- WHAT THE EXERCISE ASKS -
Output every line of the entries from the line containing "Lemma answered_next (c'" through the last, exactly, with no other content.

——————

(* ===== verification/CloneSpec.v ===== *)
(** * A clone is the solution, under new names

    What [clone_solution] reports as a success has created every node of the
    solution and wired it like its original, with every reference to a node of
    the solution turned into one to its clone. *)
From S2P Require Import Prelude GoErrors Names Graph Json Elements GraphExport GraphImport ImportSpec Authoring Tools ToolsSpec CloneSolution.
From S2P Require Manager.

Open Scope string_scope.
Open Scope list_scope.

(** ** Calls and their answers *)

(** A call was made, on a history of this kind. *)
Definition answered (h : History) (c : Call) (P : History -> Prop) : Prop := exists l h0, h = l ++ c :: h0 /\ P h0.

Lemma answered_now (h : History) (c : Call) (P : History -> Prop) : P h -> answered (c :: h) c P.
Proof. intros HP. by exists [], h. Qed.

Lemma answered_later (l h : History) (c : Call) (P : History -> Prop) : answered h c P -> answered (l ++ h) c P.
Proof. intros (l' & h0 & -> & HP). exists (l ++ l'), h0. by rewrite (assoc_L (++)). Qed.

Lemma answered_next (c' c : Call) (h : History) (P : History -> Prop) : answered h c P -> answered (c' :: h) c P.
Proof. apply (answered_later [c']). Qed.
#[local] Hint Resolve answered_now answered_next answered_later : core.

——————

- SOLUTION FOR THIS PROBLEM -
Lemma answered_next (c' c : Call) (h : History) (P : History -> Prop) : answered h c P -> answered (c' :: h) c P.
Proof. apply (answered_later [c']). Qed.
#[local] Hint Resolve answered_now answered_next answered_later : core.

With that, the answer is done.